* Provided data

######

(** The event a redrive publishes; unlike the in-memory queue it keeps the
    request and generation of the original. *)
Definition replay_event_for_publish (now : SystemTime) (d : DeadLetterRecord) : Res Event :=
  let? id := id_parse KEvent (replay_id d) in
  let original := event_metadata (dl_event d) in
  Ok {| event_id := id; event_topic := event_topic (dl_event d);
        event_target := event_target (dl_event d); event_payload := event_payload (dl_event d);
        event_metadata :=
          {| created_at := now; meta_request_id := meta_request_id original;
             meta_trace := child_of (meta_trace original) (dl_id d);
             meta_generation_id := meta_generation_id original |} |}.

Definition redrive_in (root : string) (dir : Dir) (a : Access) (id : EventId)
    (next_attempt_after_ms : DeadLetterRecord -> N) (records : list DeadLetterRecord) :
    Res Event * list DeadLetterRecord * Dir :=
  match list_find (fun d => dl_id d = id) records with
  | None => (Err (dead_missing id), records, dir)
  | Some (i, d) =>
      let d := bump_replay d in
      let d := d <| dl_redrive := MkRedrivePolicy (rp_retry_delay_ms (dl_redrive d))
                                    (next_attempt_after_ms d) |> in
      match replay_event_for_publish (ac_now a) d with
      | Err e => (Err e, records, dir)
      | Ok event =>
          match persist_dead_letter root dir d (ac_write a) with
          | (Err e, dir) => (Err e, records, dir)
          | (Ok _, dir) => (Ok event, <[i := d]> records, dir)
          end
      end
  end.

Definition push_with_handlers_and_redrive (s : FileSystemDeadLetterStore) (dir : Dir) (a : Access)
    (event : Event) (reason : EvaError) (handlers : list ReplayHandlerBinding)
    (redrive : RedrivePolicy) : Res DeadLetterRecord * FileSystemDeadLetterStore * Dir :=
  dead_transaction s dir a (push_in (ds_root s) dir (ac_write a) event reason handlers redrive).

Definition set_redrive_policy (s : FileSystemDeadLetterStore) (dir : Dir) (a : Access) (id : EventId)
    (redrive : RedrivePolicy) : Res DeadLetterRecord * FileSystemDeadLetterStore * Dir :=
  dead_transaction s dir a (set_redrive_policy_in (ds_root s) dir (ac_write a) id redrive).

Definition redrive_for_publish_with_next (s : FileSystemDeadLetterStore) (dir : Dir) (a : Access)
    (id : EventId) (next : DeadLetterRecord -> N) : Res Event * FileSystemDeadLetterStore * Dir :=
  dead_transaction s dir a (redrive_in (ds_root s) dir a id next).

(** [retry_delay_ms.saturating_mul(replay_count as u64)] *)
Definition default_next_attempt (d : DeadLetterRecord) : N :=
  N.min u64_max (rp_retry_delay_ms (dl_redrive d) * dl_replay_count d).

Definition redrive_for_publish (s : FileSystemDeadLetterStore) (dir : Dir) (a : Access)
    (id : EventId) : Res Event * FileSystemDeadLetterStore * Dir :=
  redrive_for_publish_with_next s dir a id default_next_attempt.

Definition redrive_for_publish_at (s : FileSystemDeadLetterStore) (dir : Dir) (a : Access)
    (id : EventId) (next_attempt_after_ms : N) : Res Event * FileSystemDeadLetterStore * Dir :=
  redrive_for_publish_with_next s dir a id (fun _ => next_attempt_after_ms).

(** [event_ids.iter().map(redrive).collect()]: one transaction per id, up to
    the first failure; the [i]-th of them meets [env i]. *)
Fixpoint redrive_each (s : FileSystemDeadLetterStore) (dir : Dir) (env : nat -> Access) (index : nat)
    (ids : list EventId) : Res (list Event) * FileSystemDeadLetterStore * Dir :=
  match ids with
  | [] => (Ok [], s, dir)
  | id :: rest =>
      match redrive_for_publish s dir (env index) id with
      | (Err e, s, dir) => (Err e, s, dir)
      | (Ok event, s, dir) =>
          let '(others, s, dir) := redrive_each s dir env (S index) rest in
          (match others with Ok events => Ok (event :: events) | Err e => Err e end, s, dir)
      end
  end.

Definition dead_replay_all_for_publish (s : FileSystemDeadLetterStore) (dir : Dir)
    (env : nat -> Access) : Res (list Event) * FileSystemDeadLetterStore * Dir :=
  match dead_transaction s dir (env 0)
          (fun records => (Ok (dl_id <$> records), records, dir)) with
  | (Err e, s, dir) => (Err e, s, dir)
  | (Ok ids, s, dir) => redrive_each s dir env 1 ids
  end.

(** ** The directory *)

Lemma dead_letter_file_split id :
  rev (split "." (dead_letter_file id)) = ["dead"; hex_encode (id_str id)].
Proof.
  unfold dead_letter_file. change ("." +:+ DEAD_LETTER_EXTENSION) with (String "." "dead").
  by rewrite split_append by apply hex_no_dot.
Qed.

Lemma dead_letter_file_inj a b : dead_letter_file a = dead_letter_file b -> a = b.
Proof.
  intros E. apply (f_equal (fun n => rev (split "." n))) in E. rewrite !dead_letter_file_split in E.
  injection E as E%hex_encode_inj. destruct a, b. cbn in E. by subst.
Qed.

Lemma dead_letter_file_is id : id_ok id -> is_dead_file (dead_letter_file id) = true.
Proof.
  intros Hid. apply bool_decide_eq_true_2. unfold file_extension. rewrite dead_letter_file_split. cbn.
  by rewrite str_is_empty_false by (by apply hex_encode_nonempty, id_ok_text).
Qed.

(** A record as the directory can hold it. *)
Definition dead_stored (d : DeadLetterRecord) : Prop := dead_letter_ok d /\ stored_dead_letter d = d.

(** Every dead-letter file is one the store wrote. *)
Definition dead_ok (dir : Dir) : Prop :=
  forall name text, dir !! name = Some text -> is_dead_file name = true ->
    exists d, dead_stored d /\ name = dead_letter_file (dl_id d) /\ text = dead_letter_to_storage d.

Definition on_dead (dir : Dir) (d : DeadLetterRecord) : Prop :=
  dead_stored d /\ dir !! dead_letter_file (dl_id d) = Some (dead_letter_to_storage d).

Lemma dead_letter_to_storage_inj d d' :
  dead_stored d -> dead_stored d' -> dead_letter_to_storage d = dead_letter_to_storage d' -> d = d'.
Proof.
  intros [Ho Hs] [Ho' Hs'] E. apply (f_equal dead_letter_from_storage) in E.
  rewrite !dead_letter_read, Hs, Hs' in E by done. by injection E.
Qed.

Lemma on_dead_unique dir d d' : on_dead dir d -> on_dead dir d' -> dl_id d = dl_id d' -> d = d'.
Proof.
  intros [Hd Hf] [Hd' Hf'] E. rewrite E in Hf. apply dead_letter_to_storage_inj; [done..|congruence].
Qed.

(** ** Loading *)

Lemma dead_fields_utf8 d : Forall (fun f => utf8_valid f.2 = true) (dead_letter_fields d).
Proof.
  assert (Hone : forall k v, utf8_valid v = true ->
    Forall (fun f : string * string => utf8_valid f.2 = true) [(k, v)]) by (by repeat constructor).
  assert (Hopt : forall k o, Forall (fun f => utf8_valid f.2 = true) (push_optional_string k o))
    by (intros k [v|]; apply Hone; auto with eva).
  assert (Hh : forall bs i, Forall (fun f => utf8_valid f.2 = true) (push_handlers i bs)).
  { induction bs as [|b bs IH]; intros i; cbn [push_handlers]; [constructor|].
    rewrite !Forall_app. split_and!; [apply Hone; auto with eva..|apply Hopt|apply IH]. }
  unfold dead_letter_fields, push_event_fields, dl_push_error_fields, push_field,
    push_encoded_string, push_target, push_payload, push_field, push_encoded_string.
  rewrite !Forall_app; split_and!; try apply Hopt; try apply Hh; try (apply Hone; auto with eva).
  - destruct (event_target (dl_event d)); rewrite Forall_app; split; try apply Hopt; by apply Hone.
  - destruct (event_payload (dl_event d)); rewrite Forall_app; split; apply Hone; auto with eva.
  - by destruct (err_kind (dl_reason d)).
  - by destruct (err_retryable (dl_reason d)).
Qed.

Lemma load_dead_letter_stored root d :
  dead_stored d ->
  load_dead_letter root (dead_letter_file (dl_id d), dead_letter_to_storage d) = Ok d.
Proof.
  intros [Ho Hs]. unfold load_dead_letter. cbn [fst snd]. unfold dead_letter_to_storage at 1.
  rewrite render_utf8; [|by apply dead_letter_fields_clean, Ho|apply dead_fields_utf8].
  cbn [negb]. by rewrite dead_letter_read, Hs.
Qed.

(** The records of an ordinary list of entries. *)
Lemma load_entries root entries :
  NoDup entries.*1 ->
  (forall name text, (name, text) ∈ entries ->
     exists d, dead_stored d /\ name = dead_letter_file (dl_id d) /\ text = dead_letter_to_storage d) ->
  exists rs, try_map (load_dead_letter root) entries = Ok rs /\ NoDup (dl_id <$> rs) /\
    forall d, d ∈ rs <-> dead_stored d /\ (dead_letter_file (dl_id d), dead_letter_to_storage d) ∈ entries.
Proof.
  induction entries as [|[name text] entries IH]; intros Hd He.
  { exists []. split_and!; [done|constructor|]. intros d. rewrite !elem_of_nil. naive_solver. }
  rewrite fmap_cons, NoDup_cons in Hd. destruct Hd as [Hn Hd].
  destruct (He name text) as (d & Hs & -> & ->); [by left|].
  destruct IH as (rs & Hl & Hnd & Hel); [done|intros; apply He; by right|].
  exists (d :: rs). cbn [try_map]. rewrite load_dead_letter_stored, Hl by done. split; [done|].
  split.
  - rewrite fmap_cons, NoDup_cons. split; [|done]. intros (d' & E & Hd')%list_elem_of_fmap.
    apply Hel in Hd' as [_ Hd']. apply Hn. rewrite E. by apply (list_elem_of_fmap_2 fst) in Hd'.
  - intros d'. rewrite !elem_of_cons, Hel. split.
    + intros [->|[? ?]]; [by split; [|left]|]. by split; [|right].
    + intros [Hs' [E|?]]; [|by right]. left. apply (f_equal snd) in E. by apply dead_letter_to_storage_inj.
Qed.

Lemma validate_records_from_Ok rs : forall ids,
  NoDup (dl_id <$> rs) -> (forall d, d ∈ rs -> dl_id d ∉ ids) ->
  validate_records_from ids rs = Ok tt.
Proof.
  induction rs as [|d rs IH]; intros ids Hd Hn; [done|]. cbn [validate_records_from].
  rewrite fmap_cons, NoDup_cons in Hd. destruct Hd as [Hd Hr].
  rewrite bool_decide_eq_false_2 by (apply Hn; left). apply IH; [done|].
  intros q Hq. rewrite not_elem_of_union, not_elem_of_singleton.
  split; [|apply Hn; by right]. intros E. apply Hd. rewrite <- E. by apply list_elem_of_fmap_2.
Qed.

Lemma NoDup_filter_keys {A} (p : string * A -> bool) l : NoDup l.*1 -> NoDup (List.filter p l).*1.
Proof.
  induction l as [|[k v] l IH]; [done|]. rewrite fmap_cons, NoDup_cons. intros [Hk Hl]. cbn.
  destruct (p (k, v)); [|by apply IH]. rewrite fmap_cons, NoDup_cons. split; [|by apply IH].
  intros ([k' v'] & E & Hin)%list_elem_of_fmap. apply Hk. cbn in E. subst.
  rewrite list_elem_of_In, List.filter_In, <- list_elem_of_In in Hin.
  destruct Hin as [Hin _]. by apply (list_elem_of_fmap_2 fst) in Hin.
Qed.

(** A reader finds exactly the records of the directory. *)
Definition loads (dir : Dir) (rs : list DeadLetterRecord) : Prop :=
  NoDup (dl_id <$> rs) /\ forall d, d ∈ rs <-> on_dead dir d.

Lemma load_sorted_ok root dir :
  dead_ok dir -> exists rs, load_sorted root dir = Ok rs /\ loads dir rs.
Proof.
  intros Hd. unfold load_sorted, load_dead_letters.
  destruct (load_entries root (List.filter (fun entry => is_dead_file entry.1) (map_to_list dir)))
    as (rs & -> & Hnd & Hel).
  - apply NoDup_filter_keys, NoDup_fst_map_to_list.
  - intros name text Hin. rewrite list_elem_of_In, List.filter_In, <- list_elem_of_In,
      elem_of_map_to_list in Hin. destruct Hin as [Hin Hn]. by apply Hd.
  - pose proof (merge_sort_Permutation dl_le rs) as Hp. unfold validate_records, sort_dead_letters.
    assert (Hnd' : NoDup (dl_id <$> merge_sort dl_le rs)) by (by rewrite Hp).
    rewrite validate_records_from_Ok; [|done|intros; apply not_elem_of_empty].
    eexists. split; [done|]. split; [done|]. intros d. rewrite Hp, Hel. unfold on_dead.
    rewrite list_elem_of_In, List.filter_In, <- list_elem_of_In, elem_of_map_to_list. cbn [fst].
    split; [naive_solver|]. intros [Hs Hf]. split_and!; try done.
    apply dead_letter_file_is. destruct Hs as [[[Hid] ] _]. done.
Qed.

Lemma loads_find dir rs id :
  loads dir rs ->
  match list_find (fun d => dl_id d = id) rs with
  | Some (i, d) => rs !! i = Some d /\ on_dead dir d /\ dl_id d = id
  | None => forall d, on_dead dir d -> dl_id d <> id
  end.
Proof.
  intros [_ Hel]. destruct (list_find _ rs) as [[i d]|] eqn:E.
  - apply list_find_Some in E as (Hi & Hid & _). split_and!; try done.
    apply Hel. by eapply list_elem_of_lookup_2.
  - apply list_find_None in E. rewrite Forall_forall in E. intros d Hd. by apply E, Hel.
Qed.

(** ** Writing one record *)

Definition dead_put (dir : Dir) (d : DeadLetterRecord) : Dir :=
  <[dead_letter_file (dl_id d) := dead_letter_to_storage d]> dir.

Lemma persist_dead_letter_cases root dir d o res dir' :
  persist_dead_letter root dir d o = (res, dir') ->
  (dir' = dead_put dir d) \/ (dir' = dir /\ is_ok res = false).
Proof. unfold persist_dead_letter. destruct o; cbn; intros; simplify_eq; auto. Qed.

Lemma dead_put_ok dir d : dead_ok dir -> dead_letter_ok d -> dead_ok (dead_put dir d).
Proof.
  intros Hd Ho name text H Hn. unfold dead_put in H.
  apply lookup_insert_Some in H as [[<- <-]|[_ H]]; [|by apply Hd].
  exists (stored_dead_letter d). split; [|done]. by split; [apply stored_dead_letter_ok|].
Qed.

Lemma on_dead_put dir d q :
  dead_letter_ok d ->
  on_dead (dead_put dir d) q <->
    q = stored_dead_letter d \/ (on_dead dir q /\ dl_id q <> dl_id d).
Proof.
  intros Ho. assert (Hs : dead_stored (stored_dead_letter d)) by (by split; [apply stored_dead_letter_ok|]).
  unfold on_dead, dead_put. split.
  - intros [Hq Hf]. destruct (decide (dl_id q = dl_id d)) as [E|E].
    + left. rewrite E, lookup_insert_eq in Hf. apply dead_letter_to_storage_inj; [done..|].
      rewrite stored_dead_letter_text. congruence.
    + right. rewrite lookup_insert_ne in Hf; [done|]. by intros ?%dead_letter_file_inj.
  - intros [->|[[Hq Hf] E]]; (split; [done|]).
    + by rewrite lookup_insert_eq.
    + rewrite lookup_insert_ne; [done|]. by intros ?%dead_letter_file_inj.
Qed.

######

* Task directions
The entries above hold the needed span. Transcribe exactly the lines from the one with "(event : Event)" to the one with "the first failure;", both included.

* Task result
    (event : Event) (reason : EvaError) (handlers : list ReplayHandlerBinding)
    (redrive : RedrivePolicy) : Res DeadLetterRecord * FileSystemDeadLetterStore * Dir :=
  dead_transaction s dir a (push_in (ds_root s) dir (ac_write a) event reason handlers redrive).

Definition set_redrive_policy (s : FileSystemDeadLetterStore) (dir : Dir) (a : Access) (id : EventId)
    (redrive : RedrivePolicy) : Res DeadLetterRecord * FileSystemDeadLetterStore * Dir :=
  dead_transaction s dir a (set_redrive_policy_in (ds_root s) dir (ac_write a) id redrive).

Definition redrive_for_publish_with_next (s : FileSystemDeadLetterStore) (dir : Dir) (a : Access)
    (id : EventId) (next : DeadLetterRecord -> N) : Res Event * FileSystemDeadLetterStore * Dir :=
  dead_transaction s dir a (redrive_in (ds_root s) dir a id next).

(** [retry_delay_ms.saturating_mul(replay_count as u64)] *)
Definition default_next_attempt (d : DeadLetterRecord) : N :=
  N.min u64_max (rp_retry_delay_ms (dl_redrive d) * dl_replay_count d).

Definition redrive_for_publish (s : FileSystemDeadLetterStore) (dir : Dir) (a : Access)
    (id : EventId) : Res Event * FileSystemDeadLetterStore * Dir :=
  redrive_for_publish_with_next s dir a id default_next_attempt.

Definition redrive_for_publish_at (s : FileSystemDeadLetterStore) (dir : Dir) (a : Access)
    (id : EventId) (next_attempt_after_ms : N) : Res Event * FileSystemDeadLetterStore * Dir :=
  redrive_for_publish_with_next s dir a id (fun _ => next_attempt_after_ms).

(** [event_ids.iter().map(redrive).collect()]: one transaction per id, up to
    the first failure; the [i]-th of them meets [env i]. *)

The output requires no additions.